• **Instructions for the task**:
Here are some records; copy every line that holds the word "true".
***** Input records
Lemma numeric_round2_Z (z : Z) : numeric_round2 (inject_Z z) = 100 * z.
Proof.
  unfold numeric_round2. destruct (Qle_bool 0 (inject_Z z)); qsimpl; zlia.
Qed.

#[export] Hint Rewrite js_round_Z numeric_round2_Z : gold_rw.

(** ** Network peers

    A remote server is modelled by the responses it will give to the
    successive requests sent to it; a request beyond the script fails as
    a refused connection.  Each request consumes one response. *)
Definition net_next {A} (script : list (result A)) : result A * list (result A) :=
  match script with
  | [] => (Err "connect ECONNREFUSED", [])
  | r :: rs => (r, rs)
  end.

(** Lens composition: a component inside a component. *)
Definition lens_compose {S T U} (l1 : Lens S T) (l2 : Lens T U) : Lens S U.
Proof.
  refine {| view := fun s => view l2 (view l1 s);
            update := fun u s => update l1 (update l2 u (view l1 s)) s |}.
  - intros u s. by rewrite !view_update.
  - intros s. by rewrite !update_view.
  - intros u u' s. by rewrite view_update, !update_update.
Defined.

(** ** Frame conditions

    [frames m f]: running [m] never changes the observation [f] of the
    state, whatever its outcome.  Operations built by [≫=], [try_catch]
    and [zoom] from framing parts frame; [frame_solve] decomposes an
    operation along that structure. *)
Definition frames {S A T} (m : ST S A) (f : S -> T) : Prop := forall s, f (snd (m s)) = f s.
**********
***** Input records
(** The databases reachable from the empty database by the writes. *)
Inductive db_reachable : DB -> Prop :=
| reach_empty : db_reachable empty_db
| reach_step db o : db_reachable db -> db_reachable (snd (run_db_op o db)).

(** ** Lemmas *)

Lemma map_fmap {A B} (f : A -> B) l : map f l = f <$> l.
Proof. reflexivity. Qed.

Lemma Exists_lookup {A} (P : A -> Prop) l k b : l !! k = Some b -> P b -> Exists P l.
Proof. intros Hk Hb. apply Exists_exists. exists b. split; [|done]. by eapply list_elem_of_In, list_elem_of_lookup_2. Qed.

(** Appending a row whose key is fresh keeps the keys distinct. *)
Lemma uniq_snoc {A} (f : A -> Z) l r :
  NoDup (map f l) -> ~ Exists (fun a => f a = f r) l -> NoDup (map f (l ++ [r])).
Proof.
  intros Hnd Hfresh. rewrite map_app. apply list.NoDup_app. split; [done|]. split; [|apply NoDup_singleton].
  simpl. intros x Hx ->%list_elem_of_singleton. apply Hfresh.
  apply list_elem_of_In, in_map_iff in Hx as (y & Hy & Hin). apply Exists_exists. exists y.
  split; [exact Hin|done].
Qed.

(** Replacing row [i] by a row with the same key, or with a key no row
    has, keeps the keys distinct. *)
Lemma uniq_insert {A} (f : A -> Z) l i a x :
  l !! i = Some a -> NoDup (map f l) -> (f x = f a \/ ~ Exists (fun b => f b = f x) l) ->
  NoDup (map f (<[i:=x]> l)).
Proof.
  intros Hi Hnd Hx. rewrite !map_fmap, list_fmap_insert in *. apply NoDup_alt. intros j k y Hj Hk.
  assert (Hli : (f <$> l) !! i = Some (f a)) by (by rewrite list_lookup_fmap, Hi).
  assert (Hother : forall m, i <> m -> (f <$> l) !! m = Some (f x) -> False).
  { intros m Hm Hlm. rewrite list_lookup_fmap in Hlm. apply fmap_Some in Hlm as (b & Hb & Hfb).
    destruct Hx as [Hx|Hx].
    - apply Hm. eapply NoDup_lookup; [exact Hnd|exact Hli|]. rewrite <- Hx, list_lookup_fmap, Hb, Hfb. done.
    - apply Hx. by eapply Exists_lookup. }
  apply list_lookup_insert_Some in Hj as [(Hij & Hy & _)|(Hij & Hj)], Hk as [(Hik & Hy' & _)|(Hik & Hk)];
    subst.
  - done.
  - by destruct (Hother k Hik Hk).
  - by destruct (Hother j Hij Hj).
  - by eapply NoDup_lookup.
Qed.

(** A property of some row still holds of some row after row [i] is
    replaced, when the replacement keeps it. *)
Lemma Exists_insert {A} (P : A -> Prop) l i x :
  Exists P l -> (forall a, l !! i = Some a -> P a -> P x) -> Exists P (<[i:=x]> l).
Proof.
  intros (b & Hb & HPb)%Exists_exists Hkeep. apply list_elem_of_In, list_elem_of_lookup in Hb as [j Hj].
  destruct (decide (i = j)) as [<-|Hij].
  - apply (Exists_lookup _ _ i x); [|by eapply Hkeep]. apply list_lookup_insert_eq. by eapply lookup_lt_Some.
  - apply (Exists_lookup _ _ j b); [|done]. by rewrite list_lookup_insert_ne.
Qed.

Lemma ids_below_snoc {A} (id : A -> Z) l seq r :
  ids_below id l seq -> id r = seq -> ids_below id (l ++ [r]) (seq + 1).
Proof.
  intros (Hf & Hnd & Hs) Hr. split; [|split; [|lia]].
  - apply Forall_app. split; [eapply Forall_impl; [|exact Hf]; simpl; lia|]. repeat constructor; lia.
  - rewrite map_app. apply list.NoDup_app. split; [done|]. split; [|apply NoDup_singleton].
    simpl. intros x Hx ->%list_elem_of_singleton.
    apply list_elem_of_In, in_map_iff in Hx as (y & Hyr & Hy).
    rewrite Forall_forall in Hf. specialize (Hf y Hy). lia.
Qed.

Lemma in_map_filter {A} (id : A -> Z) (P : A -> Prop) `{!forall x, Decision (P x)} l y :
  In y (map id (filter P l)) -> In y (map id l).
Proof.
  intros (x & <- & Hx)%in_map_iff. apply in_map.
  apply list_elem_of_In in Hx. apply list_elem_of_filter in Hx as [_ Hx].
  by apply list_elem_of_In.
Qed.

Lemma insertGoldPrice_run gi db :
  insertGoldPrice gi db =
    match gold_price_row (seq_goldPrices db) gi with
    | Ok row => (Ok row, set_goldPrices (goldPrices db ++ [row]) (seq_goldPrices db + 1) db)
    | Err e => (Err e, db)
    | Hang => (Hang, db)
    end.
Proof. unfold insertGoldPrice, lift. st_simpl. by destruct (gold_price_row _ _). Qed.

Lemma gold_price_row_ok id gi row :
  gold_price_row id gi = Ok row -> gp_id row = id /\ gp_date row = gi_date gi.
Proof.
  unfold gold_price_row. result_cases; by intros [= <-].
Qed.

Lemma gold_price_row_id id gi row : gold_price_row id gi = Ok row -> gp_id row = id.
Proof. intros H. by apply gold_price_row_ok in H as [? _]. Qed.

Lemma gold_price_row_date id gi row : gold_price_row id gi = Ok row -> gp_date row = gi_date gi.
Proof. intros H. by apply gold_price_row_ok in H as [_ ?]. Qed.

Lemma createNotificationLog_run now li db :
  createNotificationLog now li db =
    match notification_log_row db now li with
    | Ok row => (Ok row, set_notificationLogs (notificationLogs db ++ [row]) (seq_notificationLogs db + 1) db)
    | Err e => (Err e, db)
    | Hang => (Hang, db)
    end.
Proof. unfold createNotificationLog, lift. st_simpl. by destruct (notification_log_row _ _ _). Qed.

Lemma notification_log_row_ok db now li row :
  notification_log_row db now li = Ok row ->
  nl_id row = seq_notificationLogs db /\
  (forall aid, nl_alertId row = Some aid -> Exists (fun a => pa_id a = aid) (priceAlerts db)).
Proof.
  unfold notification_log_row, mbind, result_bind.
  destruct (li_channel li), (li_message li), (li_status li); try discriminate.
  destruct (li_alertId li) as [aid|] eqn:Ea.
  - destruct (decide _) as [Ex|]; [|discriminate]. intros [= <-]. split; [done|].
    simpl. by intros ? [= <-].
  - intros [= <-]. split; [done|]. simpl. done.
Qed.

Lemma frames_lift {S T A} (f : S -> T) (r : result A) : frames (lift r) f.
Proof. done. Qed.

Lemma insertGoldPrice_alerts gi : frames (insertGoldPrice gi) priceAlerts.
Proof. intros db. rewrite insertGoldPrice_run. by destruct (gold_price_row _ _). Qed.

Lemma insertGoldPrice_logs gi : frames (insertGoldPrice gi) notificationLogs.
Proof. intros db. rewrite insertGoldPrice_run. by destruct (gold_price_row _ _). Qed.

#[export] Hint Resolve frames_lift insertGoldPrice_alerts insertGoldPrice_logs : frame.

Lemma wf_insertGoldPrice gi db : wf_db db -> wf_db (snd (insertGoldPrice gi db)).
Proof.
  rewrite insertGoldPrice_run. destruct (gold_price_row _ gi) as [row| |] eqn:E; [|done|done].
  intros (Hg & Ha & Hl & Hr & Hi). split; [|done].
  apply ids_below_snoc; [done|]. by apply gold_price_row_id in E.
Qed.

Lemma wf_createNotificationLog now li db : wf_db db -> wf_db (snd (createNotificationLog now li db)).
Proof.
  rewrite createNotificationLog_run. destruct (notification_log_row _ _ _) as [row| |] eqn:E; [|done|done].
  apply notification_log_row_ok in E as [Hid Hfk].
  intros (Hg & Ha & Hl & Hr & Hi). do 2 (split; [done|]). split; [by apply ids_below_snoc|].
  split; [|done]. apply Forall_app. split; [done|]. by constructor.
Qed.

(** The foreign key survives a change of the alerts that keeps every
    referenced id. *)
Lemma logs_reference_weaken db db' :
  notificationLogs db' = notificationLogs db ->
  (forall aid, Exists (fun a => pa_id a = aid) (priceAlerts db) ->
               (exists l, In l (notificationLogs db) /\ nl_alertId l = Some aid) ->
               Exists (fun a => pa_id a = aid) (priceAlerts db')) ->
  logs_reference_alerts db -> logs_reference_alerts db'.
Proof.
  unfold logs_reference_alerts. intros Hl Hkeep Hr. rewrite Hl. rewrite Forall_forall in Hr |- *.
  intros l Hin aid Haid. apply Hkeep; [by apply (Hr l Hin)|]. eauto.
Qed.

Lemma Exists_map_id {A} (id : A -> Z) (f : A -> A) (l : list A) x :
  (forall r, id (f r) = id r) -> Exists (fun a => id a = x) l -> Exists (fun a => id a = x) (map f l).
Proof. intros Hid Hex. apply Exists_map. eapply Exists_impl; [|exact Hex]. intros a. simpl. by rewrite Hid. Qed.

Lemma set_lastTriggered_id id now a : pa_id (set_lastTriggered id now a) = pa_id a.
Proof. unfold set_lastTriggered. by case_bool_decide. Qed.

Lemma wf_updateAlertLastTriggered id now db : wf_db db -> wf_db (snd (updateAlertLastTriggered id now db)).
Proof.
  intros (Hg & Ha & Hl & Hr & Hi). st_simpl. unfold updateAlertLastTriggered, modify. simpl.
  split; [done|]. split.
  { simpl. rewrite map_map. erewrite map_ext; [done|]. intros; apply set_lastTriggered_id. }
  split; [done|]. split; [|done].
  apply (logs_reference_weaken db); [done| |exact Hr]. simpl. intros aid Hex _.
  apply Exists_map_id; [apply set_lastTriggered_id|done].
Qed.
**********
***** Input records
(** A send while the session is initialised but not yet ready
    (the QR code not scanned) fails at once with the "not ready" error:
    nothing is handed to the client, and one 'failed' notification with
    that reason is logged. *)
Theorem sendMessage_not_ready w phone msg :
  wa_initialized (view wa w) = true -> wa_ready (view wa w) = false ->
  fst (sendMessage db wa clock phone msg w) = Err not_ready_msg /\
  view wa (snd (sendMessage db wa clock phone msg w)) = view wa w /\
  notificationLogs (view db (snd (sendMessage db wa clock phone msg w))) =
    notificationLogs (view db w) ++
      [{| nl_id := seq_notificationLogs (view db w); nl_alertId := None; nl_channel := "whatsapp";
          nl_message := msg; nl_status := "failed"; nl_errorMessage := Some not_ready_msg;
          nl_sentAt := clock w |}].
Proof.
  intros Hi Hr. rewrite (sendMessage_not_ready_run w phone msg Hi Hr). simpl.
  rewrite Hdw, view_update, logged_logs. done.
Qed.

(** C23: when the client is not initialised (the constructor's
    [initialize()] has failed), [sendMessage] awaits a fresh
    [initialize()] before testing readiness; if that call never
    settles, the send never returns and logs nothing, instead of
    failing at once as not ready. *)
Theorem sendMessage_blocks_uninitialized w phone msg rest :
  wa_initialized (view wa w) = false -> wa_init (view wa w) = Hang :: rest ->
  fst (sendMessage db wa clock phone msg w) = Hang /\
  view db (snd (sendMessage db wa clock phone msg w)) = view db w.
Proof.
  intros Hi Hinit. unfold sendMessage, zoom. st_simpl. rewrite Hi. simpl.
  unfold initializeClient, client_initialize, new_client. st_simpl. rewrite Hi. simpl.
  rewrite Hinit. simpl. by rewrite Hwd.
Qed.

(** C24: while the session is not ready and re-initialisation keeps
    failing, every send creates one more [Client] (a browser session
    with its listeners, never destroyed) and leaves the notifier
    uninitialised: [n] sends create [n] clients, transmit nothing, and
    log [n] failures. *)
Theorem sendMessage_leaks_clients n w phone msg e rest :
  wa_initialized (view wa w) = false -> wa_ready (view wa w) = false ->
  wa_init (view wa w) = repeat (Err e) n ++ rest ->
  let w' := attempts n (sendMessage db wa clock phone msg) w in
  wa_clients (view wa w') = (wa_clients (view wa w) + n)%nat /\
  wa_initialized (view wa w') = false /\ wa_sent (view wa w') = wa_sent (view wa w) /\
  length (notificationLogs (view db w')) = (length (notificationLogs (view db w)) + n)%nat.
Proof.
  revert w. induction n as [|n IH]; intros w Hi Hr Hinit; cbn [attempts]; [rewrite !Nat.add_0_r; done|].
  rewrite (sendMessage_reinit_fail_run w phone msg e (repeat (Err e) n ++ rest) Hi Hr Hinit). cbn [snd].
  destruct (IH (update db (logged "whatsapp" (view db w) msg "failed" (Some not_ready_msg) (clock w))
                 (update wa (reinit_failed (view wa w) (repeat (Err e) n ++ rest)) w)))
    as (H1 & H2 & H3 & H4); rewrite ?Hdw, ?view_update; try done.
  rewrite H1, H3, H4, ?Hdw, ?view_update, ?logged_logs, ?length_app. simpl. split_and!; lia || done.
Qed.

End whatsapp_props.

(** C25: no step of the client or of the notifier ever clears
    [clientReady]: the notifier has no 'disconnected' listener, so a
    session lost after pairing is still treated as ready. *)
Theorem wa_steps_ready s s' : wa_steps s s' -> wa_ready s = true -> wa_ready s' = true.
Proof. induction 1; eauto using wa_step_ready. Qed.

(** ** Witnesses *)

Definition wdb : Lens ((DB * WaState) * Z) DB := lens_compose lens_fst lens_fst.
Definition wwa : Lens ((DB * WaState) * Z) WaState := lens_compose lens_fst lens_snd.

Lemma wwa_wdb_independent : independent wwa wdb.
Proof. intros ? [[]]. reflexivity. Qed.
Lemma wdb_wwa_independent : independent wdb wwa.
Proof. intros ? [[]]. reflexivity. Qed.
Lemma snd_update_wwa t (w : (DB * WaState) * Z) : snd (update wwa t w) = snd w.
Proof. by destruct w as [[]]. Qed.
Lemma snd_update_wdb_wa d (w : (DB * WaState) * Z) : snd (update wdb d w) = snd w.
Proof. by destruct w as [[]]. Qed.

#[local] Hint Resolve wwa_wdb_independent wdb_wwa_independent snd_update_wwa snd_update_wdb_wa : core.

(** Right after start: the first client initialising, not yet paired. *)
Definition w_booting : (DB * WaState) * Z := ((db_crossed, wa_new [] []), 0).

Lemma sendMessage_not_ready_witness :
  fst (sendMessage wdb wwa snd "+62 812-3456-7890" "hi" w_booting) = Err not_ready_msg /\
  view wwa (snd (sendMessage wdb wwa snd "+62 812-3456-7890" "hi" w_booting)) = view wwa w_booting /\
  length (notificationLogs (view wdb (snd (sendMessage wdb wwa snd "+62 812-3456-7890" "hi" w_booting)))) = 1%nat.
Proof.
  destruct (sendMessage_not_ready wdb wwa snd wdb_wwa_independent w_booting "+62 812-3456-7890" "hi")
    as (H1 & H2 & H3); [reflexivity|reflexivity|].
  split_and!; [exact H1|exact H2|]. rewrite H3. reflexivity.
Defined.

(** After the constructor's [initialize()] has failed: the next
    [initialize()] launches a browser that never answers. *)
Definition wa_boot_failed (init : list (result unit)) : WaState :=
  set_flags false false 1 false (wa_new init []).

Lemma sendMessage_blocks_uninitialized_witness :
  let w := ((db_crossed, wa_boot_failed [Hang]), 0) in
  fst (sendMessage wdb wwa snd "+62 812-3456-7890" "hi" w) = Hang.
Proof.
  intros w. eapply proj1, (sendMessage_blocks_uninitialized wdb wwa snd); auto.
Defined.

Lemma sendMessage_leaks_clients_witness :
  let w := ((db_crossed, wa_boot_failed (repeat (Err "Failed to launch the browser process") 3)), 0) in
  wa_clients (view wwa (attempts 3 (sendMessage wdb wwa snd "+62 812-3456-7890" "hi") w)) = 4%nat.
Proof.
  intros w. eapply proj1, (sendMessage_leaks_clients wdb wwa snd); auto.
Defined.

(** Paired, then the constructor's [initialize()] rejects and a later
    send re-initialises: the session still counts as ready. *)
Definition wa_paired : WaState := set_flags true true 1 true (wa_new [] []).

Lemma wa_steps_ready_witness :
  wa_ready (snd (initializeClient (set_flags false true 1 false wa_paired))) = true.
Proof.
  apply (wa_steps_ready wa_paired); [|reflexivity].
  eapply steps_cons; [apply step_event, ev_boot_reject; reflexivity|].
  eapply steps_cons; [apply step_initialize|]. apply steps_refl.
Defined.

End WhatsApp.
**********
• **Answer space**:
  wa_initialized (view wa w) = true -> wa_ready (view wa w) = false ->
Theorem wa_steps_ready s s' : wa_steps s s' -> wa_ready s = true -> wa_ready s' = true.
Definition wa_paired : WaState := set_flags true true 1 true (wa_new [] []).
  wa_ready (snd (initializeClient (set_flags false true 1 false wa_paired))) = true.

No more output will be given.